Re: [perl #57190] HLL Interoperation

Bob Rogers Tue, 26 Aug 2008 19:40:11 -0700

   OK, here's my straw-man proposal for a language interoperability
framework; my apologies for sitting on it so long.  It's still pretty
messy, but I'm sure it will benefit more from other viewpoints at this
stage than from polishing.


                                        -- Bob Rogers
                                           http://rgrjr.dyndns.org/

# Copyright (C) 2008, The Perl Foundation.
# $Id: $

=head1 NAME

docs/pdds/pddxx_language_interop.pod - Inter-language calling

=head1 VERSION

$Revision: 28231 $

=head1 ABSTRACT

This PDD describes Parrot's conventions and support for communication between
high-level languages (HLLs).  It is focused mostly on what implementors should
do in order to provide this capability to their users.

=head1 DESCRIPTION

The ability to mix different high-level languages at runtime has always been
an important design goal of Parrot.  Another important goal, that of
supporting all dynamic languages, makes language interoperability especially
interesting -- where "interesting" means the same as it does in the Chinese
curse, "May you live in interesting times."  It is expected that language
implementers, package authors, and package users will have to be aware of
language boundaries when writing their code.  It is hoped that this will not
become too burdensome.

None of what follows is binding on language implementors, who may do whatever
they please.  Nevertheless, we hope they will at least follow the spirit of
this document so that the code they produce can be used by the rest of the
Parrot community, and save the fancy footwork for intra-language calling.
However, this PDD B<is> binding on Parrot implementors, who must provide a
stable platform for language interoperability to the language implementors.

=head2 Ground rules

In order to avoid N**2 complexity and the resulting coordination headaches,
each language compiler provides an interface as a target for other languages
that should be designed to require a minimum of translation.  In the general
case, some translation may be required by both the calling language and the
called language:

        |
        |
        |                        Calling sub
        |                             |
        |   Language X                |
        |                             V
        |                        Calling stub
        +================             |
                                      |
          "plain Parrot"              |
                                      |
        +================             |
        |                             V
        |                       Called wrapper
        |                             |
        |                             |
        |   Language Y                V
        |                         Called sub
        |                

Where necessary, a language may need to provide a "wrapper" sub to interface
external calls to the language's internal calling and data representation
requirements.  Such wrappers are free to do whatever translation is required.
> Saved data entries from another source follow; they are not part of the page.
(** The loop appends the first occurrences that are not listed yet. *)
Lemma unsupported_loop_run (s : str) (acc : list str) :
  unsupported_loop s acc
  = acc ++ filter (fun y => negb (set_contains str_eqb acc y))
             (first_occurrences (unsupported_chars s)).
Proof.
  revert acc. induction s as [|c rest IH]; intros acc.
  - cbn. rewrite app_nil_r. reflexivity.
  - cbn [unsupported_loop]. unfold unsupported_chars. cbn [filter].
    destruct (_is_char_supported [c]); cbn [negb]; [apply IH|].
    fold (unsupported_chars rest). cbn [map first_occurrences filter].
    destruct (set_contains str_eqb acc [c]) eqn:E; cbn [negb].
    + rewrite IH. f_equal. rewrite filter_filter.
      apply filter_ext_in. intros y _.
      destruct (str_eqb y [c]) eqn:Ey; cbn [negb andb]; [|reflexivity].
      apply str_eqb_eq in Ey. subst y. rewrite E. reflexivity.
    + rewrite IH, <- app_assoc. cbn [app]. do 2 f_equal.
      rewrite filter_filter. apply filter_ext. intros y.
      rewrite set_contains_app. cbn [set_contains existsb].
      rewrite orb_false_r, negb_orb, andb_comm. reflexivity.
Qed.

Lemma first_occurrences_In (l : list str) (x : str) :
  In x (first_occurrences l) <-> In x l.
Proof.
  induction l as [|y l IH]; [reflexivity|].
  cbn [first_occurrences In]. rewrite filter_In, IH.
  split.
  - intros [H|[H _]]; auto.
  - intros [H|H]; [left; exact H|].
    destruct (str_eqb x y) eqn:E.
    + left. apply str_eqb_eq in E. congruence.
    + right. split; [exact H | reflexivity].
Qed.

Lemma first_occurrences_NoDup (l : list str) : NoDup (first_occurrences l).
Proof.
  induction l as [|y l IH]; [constructor|].
  cbn [first_occurrences]. constructor.
  - intros H. apply filter_In in H as [_ H].
    rewrite str_eqb_refl in H. discriminate H.
  - apply NoDup_filter, IH.
Qed.

Lemma unsupported_chars_In (s : str) (x : str) :
  In x (unsupported_chars s)
  <-> exists c, x = [c] /\ In c s /\ _is_char_supported [c] = false.
Proof.
  unfold unsupported_chars. rewrite in_map_iff. split.
  - intros [c [<- H]]. apply filter_In in H as [H1 H2].
    exists c. repeat split; [exact H1|]. apply negb_true_iff, H2.
  - intros [c [-> [H1 H2]]]. exists c. split; [reflexivity|].
    apply filter_In. split; [exact H1 | apply negb_true_iff, H2].
Qed.

Lemma validate_text_run (s : str) :
  validate_text (F:=F) (PyStr s)
  = Ok (forallb (fun c => _is_char_supported [c]) s,
        first_occurrences (unsupported_chars s)).
Proof.
  unfold validate_text. rewrite unsupported_loop_run. cbn [app].
  rewrite (filter_ext _ (fun _ => true)) by reflexivity.
  assert (Hid : forall l : list str, filter (fun _ => true) l = l).
  { induction l as [|a l IH]; [reflexivity|]. cbn. rewrite IH. reflexivity. }
  rewrite Hid. do 2 f_equal.
  unfold unsupported_chars.
  induction s as [|c rest IH]; [reflexivity|].
  cbn [filter forallb].
  destruct (_is_char_supported [c]); cbn [negb andb map first_occurrences];
    [exact IH | reflexivity].
Qed.
End ValidateFacts.

(* ================================================================= *)
(** ** Facts about the key functions on any argument *)

Section KeyFacts.
Context {F : Type} {num : Number F} {U : Unicode} {host : Host F}.
Import constants wininput.
Local Open Scope py_scope.
(** * deepinv: priors and primal-dual iterators

    A shallow embedding of
      - [deepinv/optim/prior.py] (Prior, PnP, RED, Tikhonov, ScorePrior),
      - [deepinv/optim/optim_iterators/primal_dual_CP.py] (Chambolle-Pock),
      - [examples/plug-and-play/demo_PnP_custom_optim.py] (Condat-Vu),
    together with the properties stated about them.

    Conventions of the embedding.
      - Python floats are idealised as real numbers ([R]); rounding, [inf]
        and [nan] are not represented.
      - A Python call either returns a value or raises: [exc A].
      - Tensors are an abstract carrier [T] with the torch operators the
        sources use ([Tensor T]); two concrete carriers are given below. *)

From Stdlib Require Import Reals Lra ZArith.
From stdpp Require Import base option list gmap strings.

(** ** Python exceptions and the exception monad *)

Inductive exn : Type :=
| KeyError (key : string)
| TypeError
| ValueError
| AttributeError
| ZeroDivisionError.

Inductive exc (A : Type) : Type :=
| Ok (a : A)
| Raise (e : exn).
Arguments Ok {A} a.
Arguments Raise {A} e.

#[global] Instance exc_ret : MRet exc := fun _ a => Ok a.
#[global] Instance exc_bind : MBind exc := fun _ _ f m =>
  match m with
  | Ok a => f a
  | Raise e => Raise e
  end.
#[global] Instance exc_fmap : FMap exc := fun _ _ f m =>
  match m with
  | Ok a => Ok (f a)
  | Raise e => Raise e
  end.

Definition raises {A} (m : exc A) : Prop := exists e, m = Raise e.
Definition returns {A} (m : exc A) : Prop := exists a, m = Ok a.

(** ** Tensors

    The operators of [torch.Tensor] that the sources use.  Every carrier is a
    family of tensor shapes that is closed under broadcasting and has a
    leading batch dimension, so that no operator raises. *)

Class Tensor (T : Type) : Type := {
  tadd : T -> T -> T;          (* [a + b] *)
  tsub : T -> T -> T;          (* [a - b] *)
  smul : R -> T -> T;          (* [c * a], [c] a Python number *)
  tdiv : T -> R -> T;          (* [a / c], [c] a Python number *)
  norm_rows : T -> T;          (* [torch.norm(a.view(a.shape[0], -1), p=2, dim=-1)] *)
  tdist : T -> T -> R;         (* L2 distance of two tensors *)
}.

Declare Scope tensor_scope.
Delimit Scope tensor_scope with T.
Infix "[+]" := tadd (at level 50, left associativity) : tensor_scope.
Infix "[-]" := tsub (at level 50, left associativity) : tensor_scope.
Infix "[*]" := smul (at level 40, left associativity) : tensor_scope.
Infix "[/]" := tdiv (at level 40, left associativity) : tensor_scope.
Local Open Scope tensor_scope.

(** Tensors of one fixed shape form a real vector space. *)
Class TensorLaws (T : Type) `{Tensor T} : Prop := {
  tadd_comm : forall a b : T, a [+] b = b [+] a;
  tadd_assoc : forall a b c : T, a [+] (b [+] c) = (a [+] b) [+] c;
  tsub_def : forall a b : T, a [-] b = a [+] (-1)%R [*] b;
  tdiv_def : forall (a : T) (c : R), a [/] c = (/ c)%R [*] a;
  smul_tadd : forall (c : R) (a b : T), c [*] (a [+] b) = c [*] a [+] c [*] b;
  smul_plus : forall (c d : R) (a : T), (c + d)%R [*] a = c [*] a [+] d [*] a;
  smul_smul : forall (c d : R) (a : T), c [*] (d [*] a) = (c * d)%R [*] a;
  smul_1 : forall a : T, 1%R [*] a = a;
  tadd_0 : forall a b : T, a [+] 0%R [*] b = a;
}.

(** The shape of a tensor ([a.shape], a [torch.Size]). *)
Class Shaped (T : Type) : Type := shape : T -> list nat.
(** * MixedContentsManager: path routing over several contents managers

    A shallow embedding of [eginotebooks/manager.py].  The router splits a
    request path, looks the mount point up in its table of managers and
    either forwards the request to that manager (rewriting the paths of the
    answer) or falls back to the inherited [LargeFileManager]. *)

From Stdlib Require Import Ascii.
From Stdlib Require String.
From stdpp Require Import base option list gmap strings.

Local Open Scope Z_scope.

(** ** Python strings *)

Module Str.

(** [c in chars] for a character and a string of candidate characters. *)
Fixpoint mem (c : ascii) (chars : string) : bool :=
  match chars with
  | EmptyString => false
  | String d rest => if Ascii.eqb c d then true else mem c rest
  end.

(** [s.lstrip(chars)] *)
Fixpoint lstrip (chars s : string) : string :=
  match s with
  | EmptyString => EmptyString
  | String c rest => if mem c chars then lstrip chars rest else s
  end.

(** [s.rstrip(chars)] *)
Fixpoint rstrip (chars s : string) : string :=
  match s with
  | EmptyString => EmptyString
  | String c rest =>
      match rstrip chars rest with
      | EmptyString => if mem c chars then EmptyString else String c EmptyString
      | kept => String c kept
      end
  end.

(** [s.strip(chars)] *)
Definition strip (chars s : string) : string := rstrip chars (lstrip chars s).

(** [s.split(sep)] for a one-character separator: never the empty list. *)
Fixpoint split (sep : ascii) (s : string) : list string :=
  match s with
  | EmptyString => [EmptyString]
  | String c rest =>
      if Ascii.eqb c sep then EmptyString :: split sep rest
      else match split sep rest with
           | [] => [String c EmptyString]
           | piece :: pieces => String c piece :: pieces
           end
  end.

(** [sep.join(pieces)] *)
Fixpoint join (sep : string) (pieces : list string) : string :=
  match pieces with
  | [] => EmptyString
  | [piece] => piece
  | piece :: more => piece +:+ sep +:+ join sep more
  end.

(** [s.startswith(p)] and [s.endswith(p)] *)
Fixpoint startswith (s p : string) {struct p} : bool :=
  match p, s with
  | EmptyString, _ => true
  | String _ _, EmptyString => false
  | String d p', String c s' => Ascii.eqb c d && startswith s' p'
  end.

Fixpoint endswith_char (s : string) (c : ascii) : bool :=
  match s with
  | EmptyString => false
  | String d EmptyString => Ascii.eqb d c
  | String _ rest => endswith_char rest c
  end.

(** [needle in hay] on two strings: substring test. *)
Fixpoint contains (needle hay : string) : bool :=
  startswith hay needle
  || match hay with
     | EmptyString => false
     | String _ rest => contains needle rest
     end.

(** The one-character strings a [for] loop over a string yields. *)
Fixpoint chars (s : string) : list string :=
  match s with
  | EmptyString => []
  | String c rest => String c EmptyString :: chars rest
  end.

(** [a < b] on strings: lexicographic on character codes. *)
Fixpoint ltb (a b : string) : bool :=
  match a, b with
  | _, EmptyString => false
  | EmptyString, String _ _ => true
  | String c a', String d b' =>
      if Ascii.eqb c d then ltb a' b'
      else (N.ltb (Ascii.N_of_ascii c) (Ascii.N_of_ascii d))
  end.

End Str.

(** The path separator. *)
Definition sep : string := "/".
Definition sep_char : ascii := "/"%char.

(** [os.path.join(a, b)] of [posixpath]: an absolute [b] replaces [a]. *)
Definition os_path_join (a b : string) : string :=
  if Str.startswith b sep then b
  else if String.eqb a "" || Str.endswith_char a sep_char then a +:+ b
  else a +:+ sep +:+ b.

(** ** Path decomposition *)

(** [list.pop(0)]: the head and the shortened list, [None] for [IndexError]. *)
Definition pop0 {A} (l : list A) : option (A * list A) :=
  match l with
  | [] => None
  | x :: rest => Some (x, rest)
  end.

(** [_split_path(path)]: the sentinel, the rest of the path as a list and the
    path stripped of [/]. *)
Definition _split_path (path : string) : option (string * list string * string) :=
  let path := Str.strip sep path in
  let list_path := Str.split sep_char path in
  match pop0 list_path with
  | None => None
  | Some (sentinel, list_path) => Some (sentinel, list_path, path)
  end.

(** ** Python values *)

(** The values notebook models are made of.  [VTime] is a [datetime], as found
    in the [last_modified] and [created] fields. *)
#[warnings="-register-all"]
Inductive value : Type :=
| VNone
| VBool (b : bool)
| VInt (n : Z)
| VStr (s : string)
| VTime (t : Z)
| VList (items : list value)
| VDict (fields : list (string * value)).

(** A [dict] with string keys, in insertion order. *)
Abbreviation dict A := (list (string * A)).
Abbreviation kwargs := (list (string * value)).

Fixpoint dict_get {A} (k : string) (d : dict A) : option A :=
  match d with
  | [] => None
  | (k', v) :: rest => if String.eqb k k' then Some v else dict_get k rest
  end.

(** [d[k] = v]: an existing key keeps its position, a new one goes last. *)
Fixpoint dict_set {A} (k : string) (v : A) (d : dict A) : dict A :=
  match d with
  | [] => [(k, v)]
  | (k', v') :: rest =>
      if String.eqb k k' then (k, v) :: rest else (k', v') :: dict_set k v rest
  end.

(** [k in d] *)
Definition dict_has {A} (k : string) (d : dict A) : bool :=
  match dict_get k d with Some _ => true | None => false end.

Inductive exn : Type :=
| ValueError (msg : string)
| TypeError
| KeyError (key : string)
| AttributeError (name : string)
| IndexError
| ImportError (name : string)
| HTTPError (status : Z).

Inductive result (A : Type) : Type :=
| Ok (a : A)
| Raise (e : exn).
Arguments Ok {A} a.
Arguments Raise {A} e.

#[global] Instance result_ret : MRet result := fun _ a => Ok a.
#[global] Instance result_bind : MBind result := fun _ _ k r =>
  match r with
  | Ok a => k a
  | Raise e => Raise e
  end.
Similarly, the caller may need to emit a stub that converts an internal call
into something more generic.

{{ Of course, "stub" is really too close to "sub", so we should find a better
word.  Doesn't the C community call these "bounce routines"?  Or something?
-- rgr, 31-Jul-08. }}

{{ I am discovering that there are five different viewpoints here,
corresponding to the five layers (including "plain Parrot") of the diagram
above.  I need to make these viewpoints clearer, and describe the
responsibilities of each of these parties to each other.  -- rgr,
31-Jul-08. }}

Languages are free to implement the stub and wrapper layers (collectively
called "glue") as they see fit.  In particular, they may be inlined in the
caller, or integral to the callee.

Ideally, of course, the "plain Parrot" layer will be close enough to the
semantics of both languages that glue code is unnecesary, and the call can be
made directly.  Language implementors are encouraged to dispense with glue
whenever possible, even if glue is sometimes required for the general case.

In summary:

=over 4

=item *

Each HLL gets its own namespace subtree, within which C<get_hll_global> and
C<set_hll_global> operate.  In order to make external calls, the HLL must
provide a means of identifying the language, the function, and enough
information about the arguments and return values for the calling language to
generate the call correctly.  This is necessarily language-dependent, and is
beyond the scope of this document.

=item *

When calling across languages, both the caller and the callee should try to
use "plain Parrot semantics" to the extent possible.  This is explained in
more detail below, but essentially means to use the simplest calling
conventions and PMC classes possible.  Ideally, if an API uses only PMCs that
are provided by a "bare Parrot" (i.e. one without any HLL runtime code), then
it should be possible to use this API from any other language.

=item *

It is acceptable for languages to define subs for internal calling that are
not suitable for external calling.  Such subs should be marked as such, and
other languages should respect those distinctions.  (Or, if they choose to
call intra-language subs, they should be very sure they understand that
language's calling conventions.

=back

=head1 HALF-BAKED IDEAS

{{ Every draft PDD should have one of these.  ;-}  -- rgr, 28-Jul-08.  }}

=head2 Common syntax for declaring exported functions?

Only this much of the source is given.